Monday, January 14, 2013

Editor's desk: CES 2013 wrap-up

CES is a strange show. Apple's never been there. Google stopped going a couple of years ago. Microsoft stopped last year. BlackBerry didn't even have a booth this year. Sure, the mega corporations that also happen to make Android and Windows Phones, Samsung and LG and Sony have massive booths, but they're filled with televisions, home appliances, and technology prototypes than new, hero-class phones and tablets.

For iOS enthusiasts like us, it's mostly endless walls of iPhone cases, and to some degree iPad cases, with a few other accessories thrown in. Some of them are gorgeous, a few exciting, a few truly innovative. Many of the big accessory makers didn't even have new stuff to show at CES, just stuff they'd announced previously but hadn't wheeled out for the buyers, press, or consumers yet.

Part of that is timing. Early January is an odd time of the year to have to schedule new product announcements around. It's why Apple stopped doing the Macworld Expo Keynote. Part of that is the scale. Given the televisions, the cars, the appliances, the gadgets -- everything that could be a show in its own right, cramped all together -- it's hard for any one thing, in any one niche, not matter how innovative, to get attention.

Given the sheer quantity of stuff, it's easy to get lost. Watching the coverage can almost be as daunting as walking the floor. It spills from blog to blog, the way CES spills from hall to hall, hotel to hotel.

But taking a step back, there are a few larger things that emerge.

  • Big TVs. Super HD televisions are everywhere. The branding sucks -- what happened to 2160p or 4K? -- but the sets themselves are gorgeous. Of course, an iPad 4 is 1536p, so if the set is big enough and you're close enough, Super HD isn't anywhere near the Retina quality we've gotten used to. Still, if you've wanted a set bigger than 50-inches, they're coming. They'll cost a fortune, but so did HD and plasma/LCD tech at one point. (I remember seeing a 24-inch plasma in Hong Kong for $25K in the late 90s.) Would Apple enter that market with the TV equivalent of a Thunderbolt Display? Maybe eventually, but probably not in the way expected.

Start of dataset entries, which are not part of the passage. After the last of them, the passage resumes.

(* ===== verification/RfqsSafety.v ===== *)
(** * What a request for quotation guarantees

    The board behind the rows: requests that are open until the first answer,
    one answer of each supplier, and a withdrawal that takes the answers along.
    Every request is a step of it or changes nothing; an anonymous request does
    not tell who asks. *)

From S2P Require Import Prelude Catalog Calendar AvailabilityWindows Decimal Json Schema Constraints NegotiationSchema RfqSchema Delivery Database Scenario Policy Eligibility Events Admission RequestParty Trades TradesSafety OrderEntry OrderCreationSafety Negotiations NegotiationsSafety Rfqs.
Local Open Scope Z_scope.

(** ** The board *)

(** A request and its answers. *)
Definition answers_ok (r : RFQ) (quotes : list RFQQuote) : Prop :=
  Forall (λ q, qt_seller_org_id q ≠ rq_buyer_org_id r) quotes
  ∧ match rq_status r with
    | RFQ_OPEN => quotes = []
    | RFQ_QUOTED => quotes ≠ [] ∧ Forall (λ q, qt_status q = QUOTE_PENDING) quotes
    | RFQ_WITHDRAWN => Forall (λ q, qt_status q = QUOTE_WITHDRAWN) quotes
    | RFQ_ACCEPTED | RFQ_EXPIRED => False
    end
  ∧ JSON_SCHEMA_PATTERN (rq_availability_window r) = true.
Definition rfq_ok (d : Database) (r : RFQ) : Prop := answers_ok r (quotes_of d (rq_id r)).
#[export] Instance rfq_ok_dec d r : Decision (rfq_ok d r).
Proof. unfold rfq_ok, answers_ok. destruct (rq_status r); apply _. Defined.

(** Which answers there are matters, not how the table lists them. *)
#[export] Instance answers_ok_proper r : Proper ((≡ₚ) ==> iff) (answers_ok r).
Proof.
  assert (∀ l k, l ≡ₚ k → answers_ok r l → answers_ok r k) as H; [|split; by apply H].
  intros l k Hp (Hs & Hq & Hw). split_and!; [by rewrite <-Hp| |done]. destruct (rq_status r); try done.
  - rewrite Hq in Hp. by apply Permutation_nil_l in Hp.
  - destruct Hq as [Hne Hq]. split; [|by rewrite <-Hp]. intros Hnil. rewrite Hnil in Hp.
    by apply Permutation_nil_r in Hp.
  - by rewrite <-Hp.
Qed.

Definition quotes_keyed (d : Database) : Prop := map_Forall (λ k q, qt_id q = k) (rfq_quotes d).
Definition rfqs_ok (d : Database) : Prop :=
  map_Forall (λ k r, rq_id r = k) (rfqs d)
  ∧ quotes_keyed d
  ∧ map_Forall (λ _ q, is_Some (rfqs d !! qt_rfq_id q)) (rfq_quotes d)
  ∧ map_Forall (λ _ r, rfq_ok d r) (rfqs d).
#[export] Instance rfqs_ok_dec d : Decision (rfqs_ok d).
Proof. unfold rfqs_ok, quotes_keyed. apply _. Defined.

Lemma elem_of_quotes d id q :
  quotes_keyed d → q ∈ quotes_of d id ↔ rfq_quotes d !! qt_id q = Some q ∧ qt_rfq_id q = id.
Proof.
  intros Hk. unfold quotes_of. rewrite list_elem_of_filter, list_elem_of_fmap. split.
  - intros (Hid & [k q'] & -> & Hin%elem_of_map_to_list). cbn in *. by rewrite (Hk _ _ Hin).
  - intros [Hq Hid]. split; [done|]. exists (qt_id q, q). by rewrite elem_of_map_to_list.
Qed.

Lemma Forall_quotes d id (P : RFQQuote → Prop) :
  quotes_keyed d →
  Forall P (quotes_of d id) ↔ ∀ k q, rfq_quotes d !! k = Some q → qt_rfq_id q = id → P q.
Proof.
  intros Hk. rewrite Forall_forall. split.
  - intros H k q Hq Hid. apply H, elem_of_quotes; [done|]. split; [|done]. by rewrite (Hk _ _ Hq).
  - intros H q [Hq Hid]%elem_of_quotes; [|done]. by apply (H (qt_id q)).
Qed.
(* ===== verification/InventoryRoutes.v ===== *)
(** * Managing and publishing inventory

    [app/routers/inventory.py]: a supplier records, edits and deletes stock, and
    publishes a row as an ask of the order book.  Publishing is one transaction:
    key and replay, the supplier and the row under lock, the listing that is
    already live, the slice swept of expired asks, the row again, all its free
    stock reserved behind a new order, match on insert, benchmarks, events.

    Quantities and prices of the bodies are hundredths (their schemas admit two
    decimals).  [fuel_type] and [updated_at] are not modelled, nor are the
    lengths of text columns, analytics and the audit's request context; retries
    of a contended transaction are the caller's. *)

From S2P Require Import Prelude Sha256 Catalog Calendar AvailabilityWindows Decimal Json Schema OrderTerms Constraints Delivery Database Scenario Queries Policy Eligibility Events Commands TradeViews Watchlist Benchmarks Inventory Ledger Admission RequestParty Trades Orders Lifecycle Matching PostOnly OrderEntry AutoMatch OrderCreation.
Local Open Scope Z_scope.

(** ** Bodies *)

Record InventoryCreate := MkInventoryCreate {
  ic_port_id : string;
  ic_product_name : option string;
  ic_current_stock_mt : Z;
  ic_incoming_stock_mt : Z;
  ic_price_per_mt_usd : option Z;
  ic_energy_density_mj_kg : option Z;
  ic_is_certified : bool;
  ic_certification_declared : bool;
  ic_certification_scheme : option string;
  ic_specification_standard : option string;
  ic_msds_available : bool;
  ic_carbon_intensity_gco2_mj : option Z;
  ic_carbon_intensity_method : option string;
  ic_feedstock : option string;
  ic_origin : option string;
  ic_off_spec : bool;
  ic_off_spec_notes : option string;
}.

(** [exclude_unset]: [None] is a field the body does not name, [Some None] one it
    sets to null. *)
Record InventoryItemUpdate := MkInventoryItemUpdate {
  iu_product_name : option (option string);
  iu_current_stock_mt : option (option Z);
  iu_incoming_stock_mt : option (option Z);
  iu_price_per_mt_usd : option (option Z);
  iu_certification_declared : option (option bool);
  iu_certification_scheme : option (option string);
  iu_specification_standard : option (option string);
  iu_msds_available : option (option bool);
  iu_carbon_intensity_gco2_mj : option (option Z);
  iu_carbon_intensity_method : option (option string);
  iu_feedstock : option (option string);
  iu_origin : option (option string);
  iu_off_spec : option (option bool);
  iu_off_spec_notes : option (option string);
}.

Definition inventory_create_valid (p : InventoryCreate) : Prop :=
  required_numeric (ic_current_stock_mt p) 0 (cents 100000)
  ∧ required_numeric (ic_incoming_stock_mt p) 0 (cents 100000)
  ∧ optional_numeric (ic_price_per_mt_usd p) 1 (cents 1000000)
  ∧ optional_numeric (ic_energy_density_mj_kg p) 0 99999
  ∧ optional_numeric (ic_carbon_intensity_gco2_mj p) 0 (cents 10000).
#[export] Instance inventory_create_valid_dec p : Decision (inventory_create_valid p).
Proof. unfold inventory_create_valid. apply _. Defined.

(** ** Who manages inventory *)

(** The role and organization checks the three routes share. *)
Definition managing_supplier (no_organization : string) (current_user : User) : M World uuid :=
  require_execution_eligible_user current_user ;;
  refuse (bool_decide (u_role current_user ≠ Some SUPPLIER))
    (HTTPException 403 (Msg "Only suppliers can manage inventory")) ;;
  match u_organization_id current_user with
  | None => raise (bad_request no_organization)
  | Some organization_id =>
      lock_and_load_market_organizations [organization_id]
        [MkMarketActorOwnership (u_id current_user) organization_id] false [] ;;
      mret organization_id
  end.

(** The supplier's own row, locked. *)
Definition own_item (item_id organization_id : uuid) : M World InventoryItem :=
  take_lock (RowInventory [item_id]) ;;
  d ← get_db;
  match inventory d !! item_id with
  | Some item =>
      refuse (bool_decide (i_supplier_id item ≠ Some organization_id))
        (HTTPException 404 (Msg "Inventory item not found")) ;;
      mret item
  | None => raise (HTTPException 404 (Msg "Inventory item not found"))
  end.

(** [db.refresh(item)] *)
Definition refresh_item (item_id : uuid) : M World InventoryItem :=
  d ← get_db;
  match inventory d !! item_id with
  | Some item => mret item
  | None => raise (RuntimeError (Msg "item is not persistent within this session"))
  end.

Definition delete_item (item_id : uuid) : M World unit :=
  modify (λ w, w <| db := (db w) <| inventory := delete item_id (inventory (db w)) |> |>).

Definition inventory_event (event_type : string) (item_id organization_id : uuid) (public : bool)
    : res MarketEventEnvelope :=
  participant_market_event event_type "inventory" item_id [organization_id] [("id", JUuid item_id)] public.

Definition announce_item (event_type : string) (item_id organization_id : uuid) (public : bool) : M World unit :=
  event ← lift (inventory_event event_type item_id organization_id public);
  enqueue_market_events [event].

(** ** Recording *)

Definition new_item (d : Database) (p : InventoryCreate) (organization_id owner : uuid) : InventoryItem :=
  {| i_id := fresh_id (inventory d); i_supplier_id := Some organization_id; i_owner_user_id := Some owner;
     i_port_id := Some (ic_port_id p); i_product_name := ic_product_name p;
     i_current_stock_mt := ic_current_stock_mt p; i_incoming_stock_mt := ic_incoming_stock_mt p;
     i_reserved_stock_mt := 0; i_price_per_mt_usd := ic_price_per_mt_usd p;
     i_energy_density_mj_kg := ic_energy_density_mj_kg p; i_is_certified := ic_is_certified p;
     i_certification_declared := ic_certification_declared p;
     i_certification_scheme := ic_certification_scheme p;
     i_specification_standard := ic_specification_standard p; i_msds_available := ic_msds_available p;
     i_carbon_intensity_gco2_mj := ic_carbon_intensity_gco2_mj p;
     i_carbon_intensity_method := ic_carbon_intensity_method p; i_feedstock := ic_feedstock p;
     i_origin := ic_origin p; i_off_spec := ic_off_spec p; i_off_spec_notes := ic_off_spec_notes p |}.

(** HTTP errors pass; any other failure is rolled back and becomes a 500. *)
Definition internal_error_on_failure {A} (m : M World A) : M World A := λ w,
  match m w with
  | Raise (HTTPException status d) w' => Raise (HTTPException status d) w'
  | Raise _ w' =>
      (rollback ;; raise (HTTPException 500 (Msg "Unable to create inventory item"))) w'
  | outcome => outcome
  end.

  • Big phones. Apple went to 4-inches this year, but most Android phones seem to be going to 5 or even 6. I'm not sure where the border between phone and tablet exists, but they're blurring it. I used a Nexus 4 on T-Mobile during CES (my iPhone is locked to Rogers), and even that was a little large. 6-inches is stupid large. I think Apple could increase its share of the addressable market by doing something closer to 5-inches, but if you want anything bigger just get a tablet and carry it on your shoulder, and own your 80s beatbox vibe.

  • Big platforms. Originally, accessories added value to phones. Now they're starting to use mobile technology as a platform for their own value. Whether it's small companies using the iPhone as the "brain" or "interface" for their own products, or large companies using Android as an embedded operating system across their appliances, everything is becoming connected. Unlike Samsung and LG, Apple doesn't have appliances divisions. That's a bigger topic, though, so I'll save it for a separate post.

  • Big community. Apple, Microsoft, Google, BlackBerry, et al may not or no longer be at CES, but the people who use their technology, who cover their products, who buy and sell them at retail, who discuss them endlessly online, are very much still there. I saw a lot of fellow bloggers at CES, and PR reps and people who work for the companies we cover, many of whom I only see at CES. I got to spend time with the other writers and editors of Mobile Nations, some of whom I only get to spend time with at CES. NVIDIA was kind enough to fly in several Mobile Nations readers, people I've interacted with in the comments and forums and on Twitter, and would never have had a chance to thank, were it not for CES.

  • Big surprises. A couple years ago at CES, the Mobile Nations team got to share a limo with one of the main Android guys at Google and we had a great discussion about trackballs/trackpads and the evolution of their platform. This year the CEO of BlackBerry dropped by our Mobile Nations party and we had a fantastic talk about user interface, experience, and the realities of the modern mobile space. That kind of stuff, for me at least, only happens at CES.

CES was never a big show for iMore, and its increasingly not a big show for others as well, but it's still CES, the biggest chow, the one where everything and everyone comes together.

I'm glad I went, and I'm glad we could bring all of you with us.